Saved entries
———
Lemma insert_get_roundtrip_witness :
  run_client 0 9 kv0 [OpInsert (lit "b") (VText (lit "xy")); OpGetString (lit "b")] c1 =
    [Some (Returns (ABool true)); Some (Returns (AString (Some (lit "xy"))))].
Proof.
  assert (Hw : works c1 c1) by reflexivity.
  assert (Hn : entries st1 !! lit "b" = None) by (by vm_compute).
  assert (Hl : fits_length (lit "b")) by (by vm_compute).
  refine (proj1 (insert_get_roundtrip 0 9 kv0 st1 c1 c1 (lit "b") kv1_represents Hw eq_refl Hn Hl (fun _ => eq_refl)) (lit "xy") _ _).
  - by vm_compute.
  - by repeat constructor.
Defined.

Lemma filterKeys_sorted_witness :
  exists l, fst (filterKeys 9 kv0 (lit "%") c1) = Ok (map c_string l) /\ Sorted str_le l /\ NoDup l /\
    forall k, k ∈ l <-> is_Some (entries st1 !! k) /\ like true (lit "%") k = true.
Proof. apply (filterKeys_sorted 9 kv0 st1 c1 c1 (lit "%") kv1_represents); [ done | done | vm_compute; lia ]. Defined.
End Example.
Lemma first_fit_spec p l item : first_fit p l = Some item <->
  exists l1 l2, l = l1 ++ item :: l2 /\ fits_params p item = true /\ Forall (fun x => fits_params p x = false) l1.
Proof.
  induction l as [ | x l IH ]; cbn.
  - split; [ done | ]. intros (l1 & l2 & He & _). by destruct l1.
  - destruct (fits_params p x) eqn:Hx.
    + split; [ intros [= ->]; by exists [], l | ]. intros (l1 & l2 & He & Hi & Hf). destruct l1 as [ | y l1 ]; cbn in He; [ by simplify_eq | ].
      injection He as <- ->. apply Forall_cons in Hf as [ Hf _ ]. congruence.
    + rewrite IH. split; intros (l1 & l2 & He & Hi & Hf).
      * exists (x :: l1), l2. subst l. split; [ done | ]. split; [ done | by constructor ].
      * destruct l1 as [ | y l1 ]; cbn in He; injection He as -> ->; [ congruence | ].
        apply Forall_cons in Hf as [ _ Hf ]. by exists l1, l2.
Qed.

Lemma first_fit_none p l : first_fit p l = None <-> Forall (fun x => fits_params p x = false) l.
Proof.
  induction l as [ | x l IH ]; cbn; [ done | ]. rewrite Forall_cons. destruct (fits_params p x); [ naive_solver | ]. rewrite IH. naive_solver.
Qed.
Lemma verifySAN_carries `{Inet} cert name wildcards : verifySAN cert (mkSAN stDNS name) wildcards = Ok true ->
  exists text, dns_text cert text /\ covers wildcards text name.
Proof.
  unfold verifySAN. cbn [san_type san_name]. intros Hv. apply any_of_true in Hv as (s & Hin & Hs). injection Hs as [ Ht Hn ]%andb_true_iff.
  apply bool_decide_eq_true in Ht. exists (san_name s). split.
  - destruct Hin as [ <- | Hin ]; [ by left | right ]. unfold getSubjectAltNames in Hin. destruct (names cert) as [ l | ]; [ | done ].
    apply list_elem_of_In, list_elem_of_omap in Hin as ([ g | ] & Hg & Hs); [ | done ]. destruct (san_of_dns g s Hs Ht) as [ Hty Hname ].
    exists l, g. split; [ done | ]. by apply list_elem_of_In in Hg.
  - apply verifyName_iff in Hn as [ -> | (-> & Hl & pre & suf & q & c & Es & -> & _ & Hdot) ]; [ by left | right ].
    split; [ done | ]. exists pre, suf, (q ++ [c]). rewrite Es, !length_app in Hl. cbn in Hl.
    split; [ done | ]. split; [ by rewrite <- app_assoc | ]. split; [ done | rewrite length_app; cbn; lia ].
Qed.

(** C38 A certificate whose DNS name continues behind a zero octet is accepted for the name
    in front of it, whatever follows the zero. *)
Theorem san_cut_at_zero_octet `{Inet} cert l name rest wildcards :
  names cert = Some l -> In (Some (mkGeneralName GEN_DNS (name ++ chr 0 :: rest))) l ->
  forallb (fun c => negb (octet c =? 0)) name = true ->
  verifySAN cert (mkSAN stDNS name) wildcards = Ok true.
Proof.
  intros Hn Hin Hz. unfold verifySAN. cbn [san_type san_name]. apply (any_of_in _ _ (mkSAN stDNS name)); [ by eexists | | ].
  - right. unfold getSubjectAltNames. rewrite Hn. apply list_elem_of_In, list_elem_of_omap. eexists. split; [ by apply list_elem_of_In | ].
    cbn. unfold san_of. cbn. by rewrite c_string_prefix.
  - cbn. f_equal. apply verifyName_iff. by left.
Qed.

(** ** Identities *)

Definition plain (s : str) : bool := free_of "="%char s && free_of ","%char s && free_of backslash_char s.
Definition attribute_text (p : str * str) : str := fst p ++ "="%char :: snd p.

Lemma free_of_cons d c a : free_of d (c :: a) = negb (c =c d) && free_of d a.
Proof. done. Qed.

Lemma free_of_join d e ps : (e =c d) = false -> forallb (free_of d) ps = true -> free_of d (join e ps) = true.
Proof.
  intros He. induction ps as [ | p ps IH ]; [ done | ]. cbn [forallb]. intros Hps. apply andb_true_iff in Hps as [ Hp Hps ].
  cbn [join]. destruct ps; [ done | ]. rewrite free_of_app, free_of_cons, Hp, He. by apply IH.
Qed.

Lemma add_item_attribute i p : plain (fst p) = true -> plain (snd p) = true -> snd p <> [] ->
  add_item i (attribute_text p) = set_attribute (fst p) (snd p) i.
Proof.
  destruct p as [ k v ]. unfold plain, add_item, attribute_text. cbn [fst snd]. rewrite !andb_true_iff. intros [ [ Hk _ ] _ ] [ [ Hv _ ] _ ] Hne.
  assert (Hs := split_join "="%char [k] v ltac:(cbn; by rewrite Hk) Hv Hne). cbn [app join] in Hs. by rewrite Hs.
Qed.

Lemma split_join_nonempty d ps : forallb (free_of d) ps = true -> Forall (fun p => p <> []) ps -> split (join d ps) d = ps.
Proof.
  intros Hf Hne. destruct ps as [ | p ps ] using rev_ind; [ done | ]. clear IHps.
  rewrite forallb_app in Hf. apply andb_true_iff in Hf as [ Hl Hx ]. cbn [forallb] in Hx. rewrite andb_true_r in Hx.
  apply Forall_app in Hne as [ _ Hne ]. apply Forall_cons in Hne as [ Hne _ ]. apply split_join; [ exact Hl | exact Hx | exact Hne ].
Qed.

(** parseIdentity reads an identity of attributes "key=value" joined by commas: each is
    stored under its key, in order, a later one replacing an earlier one, as long as keys
    and values hold no comma, equals sign or backslash and no value is empty. *)
Theorem parseIdentity_reads_attributes (l : list (str * str)) :
  Forall (fun p => plain (fst p) = true /\ plain (snd p) = true /\ snd p <> []) l ->
  parseIdentity (join ","%char (map attribute_text l)) = fold_left (fun i p => set_attribute (fst p) (snd p) i) l Identity_new.
Proof.
  intros Hl. unfold parseIdentity.
  assert (Hfree : forall d, d = ","%char \/ d = backslash_char -> forallb (free_of d) (map attribute_text l) = true).
  { intros d Hd. apply forallb_forall. intros t Ht. apply in_map_iff in Ht as (p & <- & Hp).
    rewrite Forall_forall in Hl. destruct (Hl p ltac:(by apply list_elem_of_In)) as (Hk & Hv & _). unfold plain in Hk, Hv. rewrite !andb_true_iff in Hk, Hv.
    unfold attribute_text. rewrite free_of_app, free_of_cons. destruct Hk as [ [ _ Hk1 ] Hk2 ], Hv as [ [ _ Hv1 ] Hv2 ].
    destruct Hd as [ -> | -> ]; [ by rewrite Hk1, Hv1 | by rewrite Hk2, Hv2 ]. }
  rewrite escapedSplit_plain.
  2:{ assert (Hj := free_of_join backslash_char ","%char (map attribute_text l) eq_refl (Hfree _ (or_intror eq_refl))).
      unfold free_of in Hj. rewrite forallb_forall in Hj |- *. intros c Hc. cbn. rewrite orb_false_r. by apply Hj. }
  rewrite split_join_nonempty.
  - generalize Identity_new. clear Hfree. induction Hl as [ | p l (Hk & Hv & Hne) Hl IH ]; intros i; cbn; [ done | ]. rewrite add_item_attribute by done. apply IH.
  - by apply Hfree; left.
  - apply Forall_forall. intros t Ht. apply list_elem_of_In, in_map_iff in Ht as (p & <- & _). unfold attribute_text. by destruct (fst p).
Qed.

(** ** Witnesses *)

Lemma verifyName_implements_rfc6125_witness :
  verifyName (lit "www.dodo.org") (lit "*.dodo.org") true = true /\
  verifyName (lit "www.dodo.org") (lit "*.dodo.org") true = rfc6125 true (lit "*.dodo.org") (lit "www.dodo.org").
Proof.
  split; [ by vm_compute | ].
  apply (verifyName_implements_rfc6125 (lit "www.dodo.org") (lit "*.dodo.org") true); try (by vm_compute).
  right. by exists (lit "dodo.org").
Defined.

Lemma partial_wildcard_ignores_prefix_witness : verifyName (lit "evil1.dodo.org") (lit "web*.dodo.org") true = true.
Proof. apply (partial_wildcard_ignores_prefix (lit "web") (lit ".dodo.org") (lit "evil1")); (reflexivity || (cbn; lia)). Defined.

Definition forged : Cert :=
  mkCert (lit "CN=evil.org") [] (Some [Some (mkGeneralName GEN_DNS (lit "dodo.org" ++ chr 0 :: lit ".evil.org"))]).

Lemma san_cut_at_zero_octet_witness : verifySAN (H := Demo.inet) forged (mkSAN stDNS (lit "dodo.org")) false = Ok true.
Proof.
  apply (san_cut_at_zero_octet (H := Demo.inet) forged [Some (mkGeneralName GEN_DNS (lit "dodo.org" ++ chr 0 :: lit ".evil.org"))]
           (lit "dodo.org") (lit ".evil.org")); [ reflexivity | by left | reflexivity ].
Defined.

Lemma parseIdentity_reads_attributes_witness :
  commonName (parseIdentity (lit "CN=dodo.org,O=dodo,C=NL")) = lit "dodo.org" /\
  organization (parseIdentity (lit "CN=dodo.org,O=dodo,C=NL")) = lit "dodo".
Proof.
  assert (Hp := parseIdentity_reads_attributes [(lit "CN", lit "dodo.org"); (lit "O", lit "dodo"); (lit "C", lit "NL")]).
  cbn [map join attribute_text fst snd app] in Hp.
  change (lit "CN=dodo.org,O=dodo,C=NL") with (lit "CN" ++ "="%char :: lit "dodo.org" ++ ","%char :: lit "O" ++ "="%char :: lit "dodo" ++ ","%char :: lit "C" ++ "="%char :: lit "NL").
  cbn [app list_ascii_of_string] in Hp |- *. rewrite Hp; [ split; reflexivity | ]. repeat constructor; done.
Defined.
———
• Exercise: Above are the records; from them, give again exactly the lines from the one containing "intros Hl. unfold parseIdentity." to the one containing "rewrite escapedSplit_plain.", both lines included, and nothing more.

• Result of the exercise:
  intros Hl. unfold parseIdentity.
  assert (Hfree : forall d, d = ","%char \/ d = backslash_char -> forallb (free_of d) (map attribute_text l) = true).
  { intros d Hd. apply forallb_forall. intros t Ht. apply in_map_iff in Ht as (p & <- & Hp).
    rewrite Forall_forall in Hl. destruct (Hl p ltac:(by apply list_elem_of_In)) as (Hk & Hv & _). unfold plain in Hk, Hv. rewrite !andb_true_iff in Hk, Hv.
    unfold attribute_text. rewrite free_of_app, free_of_cons. destruct Hk as [ [ _ Hk1 ] Hk2 ], Hv as [ [ _ Hv1 ] Hv2 ].
    destruct Hd as [ -> | -> ]; [ by rewrite Hk1, Hv1 | by rewrite Hk2, Hv2 ]. }
  rewrite escapedSplit_plain.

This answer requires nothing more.